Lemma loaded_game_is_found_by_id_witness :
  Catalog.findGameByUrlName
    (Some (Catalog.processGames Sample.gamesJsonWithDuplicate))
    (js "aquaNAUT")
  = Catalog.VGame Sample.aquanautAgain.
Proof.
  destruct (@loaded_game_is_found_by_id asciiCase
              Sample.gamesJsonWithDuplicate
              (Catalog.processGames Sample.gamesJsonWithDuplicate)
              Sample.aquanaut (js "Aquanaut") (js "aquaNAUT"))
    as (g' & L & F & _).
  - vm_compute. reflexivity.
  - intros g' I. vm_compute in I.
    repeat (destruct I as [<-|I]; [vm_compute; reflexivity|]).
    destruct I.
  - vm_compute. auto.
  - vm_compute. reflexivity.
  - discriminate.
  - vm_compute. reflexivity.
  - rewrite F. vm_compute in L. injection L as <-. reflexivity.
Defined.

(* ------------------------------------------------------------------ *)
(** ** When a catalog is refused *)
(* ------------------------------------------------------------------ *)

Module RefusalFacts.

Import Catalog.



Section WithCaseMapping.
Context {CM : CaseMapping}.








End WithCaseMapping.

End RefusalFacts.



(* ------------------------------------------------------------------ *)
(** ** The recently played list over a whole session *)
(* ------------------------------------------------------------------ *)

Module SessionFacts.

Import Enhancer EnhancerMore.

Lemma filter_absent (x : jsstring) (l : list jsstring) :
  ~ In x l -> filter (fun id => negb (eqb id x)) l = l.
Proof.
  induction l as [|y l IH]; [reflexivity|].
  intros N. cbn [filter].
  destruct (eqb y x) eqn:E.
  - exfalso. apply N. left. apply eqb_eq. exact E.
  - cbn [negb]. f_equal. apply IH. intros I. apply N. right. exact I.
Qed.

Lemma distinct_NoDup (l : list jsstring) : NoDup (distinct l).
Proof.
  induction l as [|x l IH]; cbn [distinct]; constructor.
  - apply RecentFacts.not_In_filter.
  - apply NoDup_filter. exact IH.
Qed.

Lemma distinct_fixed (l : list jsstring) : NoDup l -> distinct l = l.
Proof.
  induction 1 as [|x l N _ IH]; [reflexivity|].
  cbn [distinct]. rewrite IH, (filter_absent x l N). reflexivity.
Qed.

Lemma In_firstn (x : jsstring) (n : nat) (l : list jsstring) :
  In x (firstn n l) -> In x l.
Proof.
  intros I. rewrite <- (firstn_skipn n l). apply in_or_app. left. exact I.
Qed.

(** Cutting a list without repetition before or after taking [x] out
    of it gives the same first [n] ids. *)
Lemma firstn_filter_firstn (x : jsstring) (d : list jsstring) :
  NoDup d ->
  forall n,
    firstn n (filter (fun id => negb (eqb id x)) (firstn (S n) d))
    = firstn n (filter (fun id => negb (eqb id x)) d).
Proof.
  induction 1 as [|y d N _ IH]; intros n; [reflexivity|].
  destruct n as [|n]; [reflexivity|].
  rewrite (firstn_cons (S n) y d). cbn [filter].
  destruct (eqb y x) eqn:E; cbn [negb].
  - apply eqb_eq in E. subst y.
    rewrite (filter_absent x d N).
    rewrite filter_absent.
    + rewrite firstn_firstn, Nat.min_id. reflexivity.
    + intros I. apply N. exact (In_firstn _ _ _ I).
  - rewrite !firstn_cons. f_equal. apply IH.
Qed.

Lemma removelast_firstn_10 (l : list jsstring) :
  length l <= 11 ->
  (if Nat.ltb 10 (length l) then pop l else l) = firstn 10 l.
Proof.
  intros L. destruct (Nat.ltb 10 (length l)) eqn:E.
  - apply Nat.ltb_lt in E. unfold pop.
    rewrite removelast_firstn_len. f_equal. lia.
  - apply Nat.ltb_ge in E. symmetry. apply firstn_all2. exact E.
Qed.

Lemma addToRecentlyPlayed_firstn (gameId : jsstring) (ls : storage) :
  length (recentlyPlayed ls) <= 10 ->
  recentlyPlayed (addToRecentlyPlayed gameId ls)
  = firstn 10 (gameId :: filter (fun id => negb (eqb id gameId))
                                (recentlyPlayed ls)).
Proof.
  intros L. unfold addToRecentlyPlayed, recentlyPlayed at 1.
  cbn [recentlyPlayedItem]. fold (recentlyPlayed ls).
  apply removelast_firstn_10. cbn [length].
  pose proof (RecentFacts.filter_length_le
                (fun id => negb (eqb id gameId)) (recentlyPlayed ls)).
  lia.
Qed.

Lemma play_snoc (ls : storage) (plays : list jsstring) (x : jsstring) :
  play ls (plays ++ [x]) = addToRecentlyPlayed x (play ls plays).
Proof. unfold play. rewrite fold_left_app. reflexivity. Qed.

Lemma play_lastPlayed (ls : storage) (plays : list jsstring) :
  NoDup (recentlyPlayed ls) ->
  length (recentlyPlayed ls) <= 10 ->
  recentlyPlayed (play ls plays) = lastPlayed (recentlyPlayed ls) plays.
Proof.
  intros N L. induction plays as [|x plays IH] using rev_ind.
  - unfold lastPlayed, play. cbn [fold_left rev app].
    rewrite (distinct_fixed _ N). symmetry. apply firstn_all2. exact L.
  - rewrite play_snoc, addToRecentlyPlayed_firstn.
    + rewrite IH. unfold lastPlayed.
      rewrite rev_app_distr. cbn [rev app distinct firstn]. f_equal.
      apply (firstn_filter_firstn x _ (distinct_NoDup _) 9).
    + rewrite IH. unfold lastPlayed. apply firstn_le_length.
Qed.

□ □ □ □ □ □ □

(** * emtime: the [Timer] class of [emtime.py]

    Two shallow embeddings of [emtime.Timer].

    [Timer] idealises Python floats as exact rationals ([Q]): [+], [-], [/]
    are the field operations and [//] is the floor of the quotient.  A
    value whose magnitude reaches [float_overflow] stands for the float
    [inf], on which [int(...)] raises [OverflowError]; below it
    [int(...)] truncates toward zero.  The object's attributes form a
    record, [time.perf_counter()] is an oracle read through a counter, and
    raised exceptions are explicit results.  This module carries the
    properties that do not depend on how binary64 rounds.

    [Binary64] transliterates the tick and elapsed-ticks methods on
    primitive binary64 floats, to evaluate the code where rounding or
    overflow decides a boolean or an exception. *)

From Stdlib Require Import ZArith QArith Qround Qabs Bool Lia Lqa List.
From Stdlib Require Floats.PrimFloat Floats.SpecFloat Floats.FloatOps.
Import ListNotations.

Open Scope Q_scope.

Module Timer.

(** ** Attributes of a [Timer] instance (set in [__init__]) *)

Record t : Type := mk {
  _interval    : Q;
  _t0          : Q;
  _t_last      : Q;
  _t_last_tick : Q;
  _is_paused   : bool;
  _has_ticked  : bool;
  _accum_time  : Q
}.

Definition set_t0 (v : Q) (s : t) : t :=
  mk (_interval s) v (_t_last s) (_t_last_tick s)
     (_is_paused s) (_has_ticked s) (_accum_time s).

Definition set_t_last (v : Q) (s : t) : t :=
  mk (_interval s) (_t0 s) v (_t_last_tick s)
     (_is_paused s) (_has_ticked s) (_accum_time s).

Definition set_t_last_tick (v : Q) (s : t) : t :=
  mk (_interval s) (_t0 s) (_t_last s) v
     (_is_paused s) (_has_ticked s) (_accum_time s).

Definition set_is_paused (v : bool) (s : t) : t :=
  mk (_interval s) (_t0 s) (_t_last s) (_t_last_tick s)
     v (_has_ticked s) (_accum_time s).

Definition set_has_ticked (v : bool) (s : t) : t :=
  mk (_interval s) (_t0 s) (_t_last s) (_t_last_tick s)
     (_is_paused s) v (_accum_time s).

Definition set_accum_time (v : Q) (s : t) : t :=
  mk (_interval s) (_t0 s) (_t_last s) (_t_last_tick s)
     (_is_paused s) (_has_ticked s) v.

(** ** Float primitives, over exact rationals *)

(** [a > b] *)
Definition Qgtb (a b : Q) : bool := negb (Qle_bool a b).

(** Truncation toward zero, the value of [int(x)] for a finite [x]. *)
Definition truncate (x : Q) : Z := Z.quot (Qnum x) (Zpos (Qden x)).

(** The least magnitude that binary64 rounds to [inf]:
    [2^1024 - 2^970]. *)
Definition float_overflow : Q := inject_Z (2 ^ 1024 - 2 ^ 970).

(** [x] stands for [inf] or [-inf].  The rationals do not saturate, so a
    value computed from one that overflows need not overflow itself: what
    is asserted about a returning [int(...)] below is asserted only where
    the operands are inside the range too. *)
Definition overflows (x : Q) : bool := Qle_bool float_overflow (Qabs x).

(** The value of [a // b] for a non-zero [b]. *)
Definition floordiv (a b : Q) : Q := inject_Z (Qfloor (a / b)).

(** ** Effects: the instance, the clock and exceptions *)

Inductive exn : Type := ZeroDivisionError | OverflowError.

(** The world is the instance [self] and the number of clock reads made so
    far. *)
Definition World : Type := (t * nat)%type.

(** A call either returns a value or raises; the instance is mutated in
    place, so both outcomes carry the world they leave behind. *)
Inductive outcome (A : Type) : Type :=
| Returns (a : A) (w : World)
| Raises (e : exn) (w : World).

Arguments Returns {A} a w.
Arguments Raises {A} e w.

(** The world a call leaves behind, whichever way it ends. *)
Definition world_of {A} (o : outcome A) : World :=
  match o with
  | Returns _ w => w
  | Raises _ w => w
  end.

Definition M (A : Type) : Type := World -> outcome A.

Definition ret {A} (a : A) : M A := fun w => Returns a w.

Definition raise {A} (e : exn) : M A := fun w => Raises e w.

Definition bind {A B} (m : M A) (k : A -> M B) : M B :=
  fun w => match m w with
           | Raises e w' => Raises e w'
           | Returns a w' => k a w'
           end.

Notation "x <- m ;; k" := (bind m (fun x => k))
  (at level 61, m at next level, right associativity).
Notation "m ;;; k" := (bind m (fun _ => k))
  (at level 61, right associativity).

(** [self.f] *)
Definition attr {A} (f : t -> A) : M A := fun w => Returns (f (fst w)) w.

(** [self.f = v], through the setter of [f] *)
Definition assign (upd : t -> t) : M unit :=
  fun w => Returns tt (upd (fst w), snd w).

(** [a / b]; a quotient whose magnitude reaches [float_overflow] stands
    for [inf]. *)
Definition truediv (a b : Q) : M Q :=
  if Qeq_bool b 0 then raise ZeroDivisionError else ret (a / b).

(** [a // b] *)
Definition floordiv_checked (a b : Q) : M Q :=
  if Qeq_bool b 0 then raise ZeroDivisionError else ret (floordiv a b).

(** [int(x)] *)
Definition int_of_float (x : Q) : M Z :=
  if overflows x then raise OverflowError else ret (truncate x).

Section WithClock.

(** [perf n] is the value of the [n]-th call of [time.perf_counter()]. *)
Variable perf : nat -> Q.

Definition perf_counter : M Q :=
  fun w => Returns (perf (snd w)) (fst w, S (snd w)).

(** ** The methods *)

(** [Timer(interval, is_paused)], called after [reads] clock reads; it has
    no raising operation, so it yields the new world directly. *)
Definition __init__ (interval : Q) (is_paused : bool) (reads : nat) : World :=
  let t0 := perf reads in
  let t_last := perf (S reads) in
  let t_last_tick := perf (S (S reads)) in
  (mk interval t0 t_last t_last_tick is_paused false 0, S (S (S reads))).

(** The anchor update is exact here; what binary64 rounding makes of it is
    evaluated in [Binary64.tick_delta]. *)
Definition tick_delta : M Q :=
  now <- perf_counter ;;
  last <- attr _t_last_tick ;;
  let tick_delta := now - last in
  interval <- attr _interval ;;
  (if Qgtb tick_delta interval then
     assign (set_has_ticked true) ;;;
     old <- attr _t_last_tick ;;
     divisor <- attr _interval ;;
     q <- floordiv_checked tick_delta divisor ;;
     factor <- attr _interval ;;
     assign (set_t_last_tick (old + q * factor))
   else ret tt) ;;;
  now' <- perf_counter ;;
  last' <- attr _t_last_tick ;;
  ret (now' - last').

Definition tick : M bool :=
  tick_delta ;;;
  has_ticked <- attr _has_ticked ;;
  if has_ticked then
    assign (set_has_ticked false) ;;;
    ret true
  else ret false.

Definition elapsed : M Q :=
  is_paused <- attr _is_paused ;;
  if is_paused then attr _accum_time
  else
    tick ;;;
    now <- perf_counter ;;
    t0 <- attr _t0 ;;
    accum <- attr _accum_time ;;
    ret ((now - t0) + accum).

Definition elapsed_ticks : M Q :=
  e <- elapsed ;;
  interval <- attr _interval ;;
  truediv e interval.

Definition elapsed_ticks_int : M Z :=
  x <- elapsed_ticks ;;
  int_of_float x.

□ □ □ □ □ □ □

## Brief
The answer must be every line of the records that holds the string "toward".

## Exercise output
    [int(...)] truncates toward zero.  The object's attributes form a
(** Truncation toward zero, the value of [int(x)] for a finite [x]. *)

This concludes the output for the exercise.